▸ Entries supplied
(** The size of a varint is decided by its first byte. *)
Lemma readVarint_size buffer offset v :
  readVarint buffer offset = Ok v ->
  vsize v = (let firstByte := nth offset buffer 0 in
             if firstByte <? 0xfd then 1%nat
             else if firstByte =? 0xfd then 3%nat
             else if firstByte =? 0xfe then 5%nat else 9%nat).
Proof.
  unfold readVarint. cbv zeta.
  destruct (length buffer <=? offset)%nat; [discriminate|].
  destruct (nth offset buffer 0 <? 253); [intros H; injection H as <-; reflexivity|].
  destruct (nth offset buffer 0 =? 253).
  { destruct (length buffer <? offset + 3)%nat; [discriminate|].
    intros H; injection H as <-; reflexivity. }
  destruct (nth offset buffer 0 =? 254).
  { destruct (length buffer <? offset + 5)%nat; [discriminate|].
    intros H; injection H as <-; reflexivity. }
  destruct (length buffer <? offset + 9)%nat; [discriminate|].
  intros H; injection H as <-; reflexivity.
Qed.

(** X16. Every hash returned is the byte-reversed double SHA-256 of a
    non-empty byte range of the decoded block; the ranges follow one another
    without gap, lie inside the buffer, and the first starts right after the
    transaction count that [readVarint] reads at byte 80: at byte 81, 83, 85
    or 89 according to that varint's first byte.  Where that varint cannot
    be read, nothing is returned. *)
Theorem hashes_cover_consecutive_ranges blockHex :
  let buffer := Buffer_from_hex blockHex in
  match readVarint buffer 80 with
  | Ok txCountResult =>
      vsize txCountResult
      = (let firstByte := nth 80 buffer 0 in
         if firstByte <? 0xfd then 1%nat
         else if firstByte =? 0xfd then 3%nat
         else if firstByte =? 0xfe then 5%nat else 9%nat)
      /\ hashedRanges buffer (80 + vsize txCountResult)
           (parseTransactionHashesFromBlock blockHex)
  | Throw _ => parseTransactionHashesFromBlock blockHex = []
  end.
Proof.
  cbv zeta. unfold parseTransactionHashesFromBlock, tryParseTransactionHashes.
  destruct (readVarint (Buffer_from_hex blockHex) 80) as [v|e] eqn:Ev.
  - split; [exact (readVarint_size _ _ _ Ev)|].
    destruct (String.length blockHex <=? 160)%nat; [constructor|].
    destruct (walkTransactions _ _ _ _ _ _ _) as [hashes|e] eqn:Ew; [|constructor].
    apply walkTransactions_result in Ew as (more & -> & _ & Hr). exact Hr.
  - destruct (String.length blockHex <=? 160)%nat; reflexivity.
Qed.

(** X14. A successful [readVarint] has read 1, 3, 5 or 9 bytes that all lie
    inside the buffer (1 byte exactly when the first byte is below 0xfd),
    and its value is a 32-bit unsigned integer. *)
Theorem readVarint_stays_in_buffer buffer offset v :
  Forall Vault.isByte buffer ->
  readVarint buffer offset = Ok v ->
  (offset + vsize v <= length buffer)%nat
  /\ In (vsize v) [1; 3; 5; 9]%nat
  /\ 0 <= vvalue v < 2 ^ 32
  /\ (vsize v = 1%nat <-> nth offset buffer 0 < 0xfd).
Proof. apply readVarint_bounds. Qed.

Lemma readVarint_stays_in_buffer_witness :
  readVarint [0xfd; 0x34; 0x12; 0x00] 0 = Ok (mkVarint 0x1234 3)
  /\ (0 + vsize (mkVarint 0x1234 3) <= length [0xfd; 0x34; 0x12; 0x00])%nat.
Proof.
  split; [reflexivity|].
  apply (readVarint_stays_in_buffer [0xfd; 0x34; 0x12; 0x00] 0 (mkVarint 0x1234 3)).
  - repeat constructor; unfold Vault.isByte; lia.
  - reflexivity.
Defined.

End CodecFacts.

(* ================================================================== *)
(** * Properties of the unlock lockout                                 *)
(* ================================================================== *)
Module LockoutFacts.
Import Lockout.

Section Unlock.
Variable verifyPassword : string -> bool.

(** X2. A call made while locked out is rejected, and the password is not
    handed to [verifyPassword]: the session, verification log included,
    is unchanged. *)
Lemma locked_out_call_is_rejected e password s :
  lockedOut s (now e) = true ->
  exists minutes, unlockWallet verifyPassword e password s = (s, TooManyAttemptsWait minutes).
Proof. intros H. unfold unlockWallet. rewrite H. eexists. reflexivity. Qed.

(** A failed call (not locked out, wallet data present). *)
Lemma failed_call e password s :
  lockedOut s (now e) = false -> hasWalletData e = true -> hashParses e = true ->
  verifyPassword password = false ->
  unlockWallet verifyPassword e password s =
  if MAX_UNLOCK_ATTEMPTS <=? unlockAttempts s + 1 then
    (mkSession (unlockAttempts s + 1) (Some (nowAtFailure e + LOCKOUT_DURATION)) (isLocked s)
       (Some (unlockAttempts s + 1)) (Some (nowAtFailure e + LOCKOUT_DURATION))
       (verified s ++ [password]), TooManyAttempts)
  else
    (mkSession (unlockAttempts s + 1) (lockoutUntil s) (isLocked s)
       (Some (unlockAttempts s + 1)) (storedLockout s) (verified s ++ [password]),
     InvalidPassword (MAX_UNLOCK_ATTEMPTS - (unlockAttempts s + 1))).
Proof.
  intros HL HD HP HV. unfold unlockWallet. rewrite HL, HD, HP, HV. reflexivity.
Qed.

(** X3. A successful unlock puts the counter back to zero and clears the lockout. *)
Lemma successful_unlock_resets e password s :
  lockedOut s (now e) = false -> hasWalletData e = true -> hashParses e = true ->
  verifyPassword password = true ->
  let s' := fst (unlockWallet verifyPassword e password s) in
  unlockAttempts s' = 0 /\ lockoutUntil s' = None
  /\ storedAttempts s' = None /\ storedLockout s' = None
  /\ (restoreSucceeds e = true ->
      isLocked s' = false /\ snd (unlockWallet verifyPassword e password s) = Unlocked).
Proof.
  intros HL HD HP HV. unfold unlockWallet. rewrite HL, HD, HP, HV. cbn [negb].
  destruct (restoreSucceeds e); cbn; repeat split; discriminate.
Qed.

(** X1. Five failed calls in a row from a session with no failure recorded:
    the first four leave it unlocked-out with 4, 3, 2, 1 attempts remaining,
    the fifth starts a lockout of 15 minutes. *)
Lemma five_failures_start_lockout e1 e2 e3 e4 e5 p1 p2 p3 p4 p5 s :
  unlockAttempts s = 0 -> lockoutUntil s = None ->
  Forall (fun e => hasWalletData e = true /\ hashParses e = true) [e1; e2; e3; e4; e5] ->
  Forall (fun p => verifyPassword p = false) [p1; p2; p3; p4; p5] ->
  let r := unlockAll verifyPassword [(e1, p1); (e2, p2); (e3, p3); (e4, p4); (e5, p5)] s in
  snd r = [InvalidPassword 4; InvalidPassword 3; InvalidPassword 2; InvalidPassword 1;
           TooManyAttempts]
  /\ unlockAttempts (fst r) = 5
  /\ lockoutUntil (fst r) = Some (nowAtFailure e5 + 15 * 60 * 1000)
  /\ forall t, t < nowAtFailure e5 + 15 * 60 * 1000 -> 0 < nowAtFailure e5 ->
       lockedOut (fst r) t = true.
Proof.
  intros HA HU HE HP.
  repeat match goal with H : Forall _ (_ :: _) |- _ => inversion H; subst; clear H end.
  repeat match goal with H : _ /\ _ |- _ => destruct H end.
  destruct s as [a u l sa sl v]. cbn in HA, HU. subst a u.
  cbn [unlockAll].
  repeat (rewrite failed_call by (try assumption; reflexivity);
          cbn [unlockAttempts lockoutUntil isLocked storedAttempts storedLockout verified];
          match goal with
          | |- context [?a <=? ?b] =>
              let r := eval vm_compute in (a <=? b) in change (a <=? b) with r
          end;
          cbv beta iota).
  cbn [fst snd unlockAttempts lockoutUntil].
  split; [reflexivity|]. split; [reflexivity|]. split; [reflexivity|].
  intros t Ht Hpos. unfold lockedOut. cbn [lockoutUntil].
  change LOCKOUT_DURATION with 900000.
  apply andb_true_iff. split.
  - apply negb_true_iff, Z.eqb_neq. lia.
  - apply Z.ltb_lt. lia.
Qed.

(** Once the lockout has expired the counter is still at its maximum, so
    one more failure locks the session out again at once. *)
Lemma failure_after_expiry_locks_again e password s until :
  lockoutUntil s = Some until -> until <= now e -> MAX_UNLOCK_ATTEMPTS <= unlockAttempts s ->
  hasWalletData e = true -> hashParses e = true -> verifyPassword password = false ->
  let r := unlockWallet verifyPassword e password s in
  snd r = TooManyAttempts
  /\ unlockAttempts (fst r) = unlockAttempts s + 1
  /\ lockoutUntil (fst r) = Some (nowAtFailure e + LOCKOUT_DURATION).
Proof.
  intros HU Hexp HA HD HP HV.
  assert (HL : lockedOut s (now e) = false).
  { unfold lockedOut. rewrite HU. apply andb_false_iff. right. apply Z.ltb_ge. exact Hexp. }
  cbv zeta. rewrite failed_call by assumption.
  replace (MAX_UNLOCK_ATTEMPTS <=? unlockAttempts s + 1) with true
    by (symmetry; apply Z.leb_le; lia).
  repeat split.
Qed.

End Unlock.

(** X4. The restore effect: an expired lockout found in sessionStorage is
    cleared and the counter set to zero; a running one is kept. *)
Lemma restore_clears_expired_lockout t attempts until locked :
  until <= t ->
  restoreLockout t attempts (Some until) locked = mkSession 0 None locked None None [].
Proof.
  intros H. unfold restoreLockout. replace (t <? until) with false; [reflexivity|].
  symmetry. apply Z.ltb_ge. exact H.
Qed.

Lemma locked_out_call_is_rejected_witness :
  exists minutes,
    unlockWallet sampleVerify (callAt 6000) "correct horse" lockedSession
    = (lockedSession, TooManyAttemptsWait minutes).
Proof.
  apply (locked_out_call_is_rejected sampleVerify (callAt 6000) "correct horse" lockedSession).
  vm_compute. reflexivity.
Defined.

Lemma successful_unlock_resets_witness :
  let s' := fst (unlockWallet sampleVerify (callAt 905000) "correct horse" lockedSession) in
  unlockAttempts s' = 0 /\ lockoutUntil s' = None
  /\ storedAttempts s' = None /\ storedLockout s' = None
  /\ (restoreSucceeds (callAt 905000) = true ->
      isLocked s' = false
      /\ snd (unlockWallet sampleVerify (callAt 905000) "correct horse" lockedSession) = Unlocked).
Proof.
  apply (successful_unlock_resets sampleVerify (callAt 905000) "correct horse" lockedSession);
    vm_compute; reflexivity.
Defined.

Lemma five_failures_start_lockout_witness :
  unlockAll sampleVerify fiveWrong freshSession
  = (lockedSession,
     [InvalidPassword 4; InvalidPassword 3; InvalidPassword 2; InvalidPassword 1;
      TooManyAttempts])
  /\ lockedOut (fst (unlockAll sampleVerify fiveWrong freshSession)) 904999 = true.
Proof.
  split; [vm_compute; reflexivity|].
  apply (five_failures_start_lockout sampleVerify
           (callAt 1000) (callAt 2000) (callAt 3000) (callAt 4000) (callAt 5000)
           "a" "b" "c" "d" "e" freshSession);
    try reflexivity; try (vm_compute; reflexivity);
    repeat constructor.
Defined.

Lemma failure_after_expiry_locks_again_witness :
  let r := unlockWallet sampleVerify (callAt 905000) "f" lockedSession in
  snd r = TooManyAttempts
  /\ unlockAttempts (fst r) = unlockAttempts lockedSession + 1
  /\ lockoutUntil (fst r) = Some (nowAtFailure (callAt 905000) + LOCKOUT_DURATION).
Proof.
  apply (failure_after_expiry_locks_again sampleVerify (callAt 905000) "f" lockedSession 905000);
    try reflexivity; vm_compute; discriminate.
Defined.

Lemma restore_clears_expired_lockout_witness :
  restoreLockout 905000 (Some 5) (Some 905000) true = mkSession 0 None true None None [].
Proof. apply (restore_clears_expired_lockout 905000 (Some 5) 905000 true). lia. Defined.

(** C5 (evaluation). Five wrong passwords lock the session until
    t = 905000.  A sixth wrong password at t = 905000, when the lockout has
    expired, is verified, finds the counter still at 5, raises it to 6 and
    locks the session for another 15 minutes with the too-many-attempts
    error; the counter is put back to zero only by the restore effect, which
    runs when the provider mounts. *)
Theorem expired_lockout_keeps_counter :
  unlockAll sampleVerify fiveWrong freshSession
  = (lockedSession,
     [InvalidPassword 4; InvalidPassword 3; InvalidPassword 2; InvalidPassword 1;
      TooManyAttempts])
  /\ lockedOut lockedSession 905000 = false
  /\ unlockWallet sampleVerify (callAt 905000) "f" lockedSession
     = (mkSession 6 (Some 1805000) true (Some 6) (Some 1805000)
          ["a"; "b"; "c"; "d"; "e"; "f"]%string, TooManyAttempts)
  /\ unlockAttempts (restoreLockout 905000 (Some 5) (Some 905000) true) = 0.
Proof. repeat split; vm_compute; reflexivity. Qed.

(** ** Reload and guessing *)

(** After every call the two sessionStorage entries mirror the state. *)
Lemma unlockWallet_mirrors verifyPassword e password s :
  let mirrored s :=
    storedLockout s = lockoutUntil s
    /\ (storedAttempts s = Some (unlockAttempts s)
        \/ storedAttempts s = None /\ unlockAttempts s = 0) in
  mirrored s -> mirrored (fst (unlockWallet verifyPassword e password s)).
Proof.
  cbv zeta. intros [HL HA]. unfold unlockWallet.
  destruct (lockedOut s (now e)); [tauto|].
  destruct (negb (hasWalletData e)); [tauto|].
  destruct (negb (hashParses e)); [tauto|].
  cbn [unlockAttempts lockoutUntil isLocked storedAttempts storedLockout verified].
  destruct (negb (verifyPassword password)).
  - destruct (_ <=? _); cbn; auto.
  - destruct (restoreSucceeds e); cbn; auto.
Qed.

▸ What is expected
Search the entries above for the word "firstByte" and copy each line where it appears.

▸ Exercise solution
  vsize v = (let firstByte := nth offset buffer 0 in
             if firstByte <? 0xfd then 1%nat
             else if firstByte =? 0xfd then 3%nat
             else if firstByte =? 0xfe then 5%nat else 9%nat).
      = (let firstByte := nth 80 buffer 0 in
         if firstByte <? 0xfd then 1%nat
         else if firstByte =? 0xfd then 3%nat
         else if firstByte =? 0xfe then 5%nat else 9%nat)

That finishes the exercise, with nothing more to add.